RECORDED INFORMATION START

(** *** Validation and status *)

Lemma validate_required_keys_outcome w :
  validate_required_keys w =
    match _load_configuration w with
    | (Ok c, w') =>
        (Ok (truthy (OPENAI_API_KEY c),
             if truthy (OPENAI_API_KEY c) then [] else ["OPENAI_API_KEY"]), w')
    | (Raise e, w') => (Raise e, w')
    end.
Proof.
  unfold validate_required_keys, new_Config. run_monad.
  destruct (_load_configuration w) as [[c|e] w']; [|reflexivity].
  by destruct (truthy (OPENAI_API_KEY c)).
Qed.

(** X9: [validate_required_keys] resolves the configuration anew and
    requires the API key only: the answer is valid exactly when no key is
    listed as missing, the list is empty or holds "OPENAI_API_KEY" alone,
    and an empty vector-store id or MCP url is never reported. *)
Theorem X9_only_api_key_required w ok missing w' :
  validate_required_keys w = (Ok (ok, missing), w') →
  ∃ c, _load_configuration w = (Ok c, w') ∧
       ok = truthy (OPENAI_API_KEY c) ∧
       (ok = true ↔ missing = []) ∧
       (missing = [] ∨ missing = ["OPENAI_API_KEY"]).
Proof.
  rewrite validate_required_keys_outcome.
  destruct (_load_configuration w) as [[c|e] w1]; [|discriminate].
  intros [= <- <- <-]. exists c. split; [reflexivity|]. split; [reflexivity|].
  destruct (truthy (OPENAI_API_KEY c)).
  - split; [by split|by left].
  - split; [by split|by right].
Qed.

Lemma X9_only_api_key_required_witness :
  ∃ c, _load_configuration empty_world =
         (Ok c, set_stdout (λ out, (out ++ [NoConfigurationFound])%list) empty_world) ∧
       false = truthy (OPENAI_API_KEY c) ∧
       (false = true ↔ ["OPENAI_API_KEY"] = []) ∧
       (["OPENAI_API_KEY"] = [] ∨ ["OPENAI_API_KEY"] = ["OPENAI_API_KEY"]).
Proof.
  apply (X9_only_api_key_required empty_world false ["OPENAI_API_KEY"]).
  reflexivity.
Defined.

(** X10: when both required variables are set and [int] accepts the
    maximum, validation succeeds with nothing missing, whatever files
    exist. *)
Theorem X10_environment_validates w n :
  _has_required_env_vars (environ w) = true →
  py_int w (getenv (environ w) "MAX_RESULTS_DEFAULT" "3") = Some n →
  (validate_required_keys w).1 = Ok (true, []).
Proof.
  intros Hreq Hn. rewrite validate_required_keys_outcome.
  rewrite resolution_step_environment by exact Hreq.
  destruct (load_from_env_returns
              (set_stdout (λ out, (out ++ [LoadingFromEnvironment])%list) w) n Hn)
    as (c & -> & Hkey & _).
  unfold OPENAI_API_KEY. rewrite Hkey. simpl. unfold from_environment.
  unfold _has_required_env_vars in Hreq.
  apply andb_true_iff in Hreq as [Hreq _].
  destruct (environ w !! "OPENAI_API_KEY") as [v|]; [|discriminate].
  simpl in Hreq. simpl. by rewrite Hreq.
Qed.

Lemma X10_environment_validates_witness :
  (validate_required_keys world_keys_and_malformed).1 = Ok (true, []).
Proof.
  apply (X10_environment_validates world_keys_and_malformed 3); reflexivity.
Defined.

(** X11: the status [get_env_status] reports is coherent, although it
    resolves the configuration twice, once for its own instance and once
    inside the validation: when [HOME] is set in the process, it is
    valid exactly when the API key is reported set, and the missing keys
    are none in that case and "OPENAI_API_KEY" otherwise. *)
Theorem X11_status_is_coherent w status w' :
  is_Some (environ w !! "HOME") →
  get_env_status w = (Ok status, w') →
  is_valid status = openai_key_set status ∧
  missing_keys status =
    (if openai_key_set status then [] else ["OPENAI_API_KEY"]).
Proof.
  intros [home Hhome]. unfold get_env_status, new_Config. run_monad.
  destruct (_load_configuration w) as [[c|e] w1] eqn:Hload; [|discriminate].
  destruct (load_configuration_again w c w1 Hload) as (w2 & Hagain & _).
  { pose proof (resolution_keeps_variables w) as Hsub. rewrite Hload in Hsub. simpl in Hsub.
    unfold home_directory.
    by rewrite Hhome, (lookup_weaken _ _ _ _ Hhome Hsub). }
  rewrite validate_required_keys_outcome, Hagain.
  intros [= <- <-]. simpl. split; reflexivity.
Qed.

Lemma X11_status_is_coherent_witness :
  is_valid (mkEnvStatus true [] true true false) =
    openai_key_set (mkEnvStatus true [] true true false) ∧
  missing_keys (mkEnvStatus true [] true true false) =
    (if openai_key_set (mkEnvStatus true [] true true false)
     then [] else ["OPENAI_API_KEY"]).
Proof.
  apply (X11_status_is_coherent world_home_and_keys
           (mkEnvStatus true [] true true false)
           (get_env_status world_home_and_keys).2).
  - by eexists.
  - reflexivity.
Defined.

End ConfigMore.

(** ** Further properties of the dispatch *)

Module AppMore.

Import Config App Samples AppFacts.

Ltac run_monad :=
  unfold bind, get, ret, raise, modify, try_except, Runner_run; simpl.

(** *** The base instructions *)

Lemma lstrip_blank s : forallb is_space (list_ascii_of_string s) = true → lstrip s = "".
Proof.
  induction s as [|c s IH]; [reflexivity|]. simpl.
  intros [Hc Hs]%andb_true_iff. rewrite Hc. by apply IH.
Qed.

Lemma rstrip_rstrip s : rstrip (rstrip s) = rstrip s.
Proof.
  induction s as [|c s IH]; [reflexivity|]. simpl.
  destruct (rstrip s) as [|a r] eqn:Hr.
  - destruct (is_space c) eqn:Hc; [reflexivity|]. simpl. by rewrite Hc.
  - change (rstrip (String c (String a r)) = String c (String a r)).
    simpl. simpl in IH. by rewrite IH.
Qed.

Lemma lstrip_head s : lstrip (rstrip (lstrip s)) = rstrip (lstrip s).
Proof.
  induction s as [|c s IH]; [reflexivity|]. simpl.
  destruct (is_space c) eqn:Hc; [exact IH|]. simpl.
  destruct (rstrip s) as [|a r]; rewrite ?Hc; simpl; by rewrite ?Hc.
Qed.

Lemma strip_strip s : strip (strip s) = strip s.
Proof. unfold strip. by rewrite lstrip_head, rstrip_rstrip. Qed.

(** X13: the base instructions never begin or end with white space (to
    strip them again changes nothing), and loading them leaves the process
    as it is. *)
Theorem X13_base_instructions_are_stripped w base w' :
  load_agent_instructions w = (Ok base, w') →
  strip base = base ∧ w' = w.
Proof.
  rewrite load_agent_instructions_cases.
  destruct (instructions_file w) as [|msg|contents]; intros [= <- <-].
  - split; reflexivity.
  - split; [apply strip_strip|reflexivity].
Qed.

Lemma X13_base_instructions_are_stripped_witness :
  strip "" = "" ∧ world_blank_instructions = world_blank_instructions.
Proof.
  apply (X13_base_instructions_are_stripped world_blank_instructions).
  reflexivity.
Defined.

(** X14: an instructions file that exists but holds white space only (or
    nothing) gives empty base instructions, not the built-in fallback,
    which is used only when the file is absent. *)
Theorem X14_blank_instructions_file w contents :
  instructions_file w = Readable contents →
  forallb is_space (list_ascii_of_string contents) = true →
  load_agent_instructions w = (Ok "", w).
Proof.
  intros Hfile Hblank. rewrite load_agent_instructions_cases, Hfile.
  unfold strip. by rewrite lstrip_blank.
Qed.

Lemma X14_blank_instructions_file_witness :
  load_agent_instructions world_blank_instructions = (Ok "", world_blank_instructions).
Proof.
  apply (X14_blank_instructions_file world_blank_instructions ("  " ++ nl));
    reflexivity.
Defined.

(** *** One dispatch *)

Section Dispatch.

Variable config : gmap string pyval.
Variable runtime : Agent → string → World → result AppError string * World.

(** X15: in every dispatch that returns, the agent that was run carries
    the name and the model of the configuration and one tool per enabled
    source, the web-search tool first, then the file-search tool with the
    given maximum and the one vector store; there are as many tools as
    source labels in the metadata. *)
Theorem X15_tools_follow_sources query api_key vs_id web docs max w r w' :
  run_agent config runtime query api_key vs_id web docs max w = (Ok r, w') →
  ∃ agent,
    agent_runs w' = (agent_runs w ++ [(agent, query)])%list ∧
    name agent = AGENT_NAME config ∧
    model agent = AGENT_MODEL config ∧
    tools agent = ((if web then [WebSearchTool] else []) ++
                   (if docs then [FileSearchTool max [vs_id]] else []))%list ∧
    length (tools agent) = length (sources_enabled (metadata r)).
Proof.
  intros Hrun.
  destruct (run_agent_returns _ _ _ _ _ _ _ _ _ _ _ Hrun)
    as (base & mode & agent & _ & _ & _ & _ & Hagent & _ & Hmeta & Hw').
  exists agent. rewrite Hw', Hagent, Hmeta. simpl.
  repeat split. by destruct web, docs.
Qed.



(** *** One submission to the chat *)


(** X19: the conversation is append-only. One submission either leaves
    the history and the process as they are (the handler refused, or the
    prompt was empty), or adds exactly two entries, the prompt of the
    user and then one reply of the assistant; it never removes or rewrites
    an earlier entry. *)
Theorem X19_history_is_append_only prompt api_key vs_id web docs max session w :
  let out := chat_input config runtime prompt api_key vs_id web docs max session w in
  (messages out.1 = messages session ∧ out.2 = w) ∨
  (∃ reply,
     messages out.1 = (messages session ++ [mkEntry user prompt None; reply])%list ∧
     role reply = assistant ∧
     alerts out.1 = alerts session).
Proof.
  cbv zeta. unfold chat_input.
  destruct (String.eqb prompt ""); [by left|].
  destruct (String.eqb api_key ""); [by left|].
  destruct (String.eqb vs_id "" && docs); [by left|].
  destruct (negb web && negb docs); [by left|].
  right.
  destruct (run_agent config runtime prompt api_key vs_id web docs max w)
    as [[r|e] w1]; simpl; eexists; rewrite <- app_assoc; by repeat split.
Qed.

(** X20: the handler refuses, without dispatching and without touching
    the process or the history, when the API key is empty, when document
    search is on without a vector store, or when no source is on; it
    shows one alert, and a missing API key is the one reported whenever
    the key is empty, whatever else is wrong. *)
Theorem X20_handler_refuses prompt api_key vs_id web docs max session w :
  prompt ≠ "" →
  api_key = "" ∨ (docs = true ∧ vs_id = "") ∨ (web = false ∧ docs = false) →
  ∃ alert,
    chat_input config runtime prompt api_key vs_id web docs max session w =
      (mkSession (messages session) (alerts session ++ [alert])%list, w) ∧
    (api_key = "" → alert = AddApiKey) ∧
    (api_key ≠ "" → docs = true → alert = AddVectorStoreId) ∧
    (api_key ≠ "" → docs = false → alert = EnableOneSource).
Proof.
  intros Hprompt%String.eqb_neq Hwrong. unfold chat_input, st_error. rewrite Hprompt.
  destruct (String.eqb api_key "") eqn:Hkey.
  { apply String.eqb_eq in Hkey. exists AddApiKey. by repeat split. }
  apply String.eqb_neq in Hkey.
  destruct Hwrong as [Hk|[[-> ->]|[-> ->]]]; [done| |].
  - exists AddVectorStoreId. by repeat split.
  - rewrite andb_false_r. exists EnableOneSource. by repeat split.
Qed.


End Dispatch.

Lemma X15_tools_follow_sources_witness :
  ∃ agent,
    agent_runs hybrid_run.2 = (agent_runs empty_world ++ [(agent, "hello")])%list ∧
    name agent = AGENT_NAME _get_defaults ∧
    model agent = AGENT_MODEL _get_defaults ∧
    tools agent = ([WebSearchTool] ++ [FileSearchTool 5 ["vs_1"]])%list ∧
    length (tools agent) = length (sources_enabled (metadata hybrid_result)).
Proof.
  apply (X15_tools_follow_sources _get_defaults answering "hello" "sk-test" "vs_1"
           true true 5 empty_world hybrid_result hybrid_run.2).
  reflexivity.
Defined.



Lemma X20_handler_refuses_witness :
  ∃ alert,
    chat_input _get_defaults answering "hello" "" "" true true 3 empty_session
      empty_world =
      (mkSession (messages empty_session) (alerts empty_session ++ [alert])%list,
       empty_world) ∧
    ("" = "" → alert = AddApiKey) ∧
    ("" ≠ "" → true = true → alert = AddVectorStoreId) ∧
    ("" ≠ "" → true = false → alert = EnableOneSource).
Proof.
  apply (X20_handler_refuses _get_defaults answering "hello" "" "" true true 3);
    [discriminate|by left].
Defined.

RECORDED INFORMATION END

#### [WHAT YOU SHOULD DO]
The range runs from the line with "(** X14: an" up to and including the line with "Theorem X14_blank_instructions_file w" in the listing above; please write out exactly those lines and nothing more.

#### [SOLUTION FOR THIS TASK]
(** X14: an instructions file that exists but holds white space only (or
    nothing) gives empty base instructions, not the built-in fallback,
    which is used only when the file is absent. *)
Theorem X14_blank_instructions_file w contents :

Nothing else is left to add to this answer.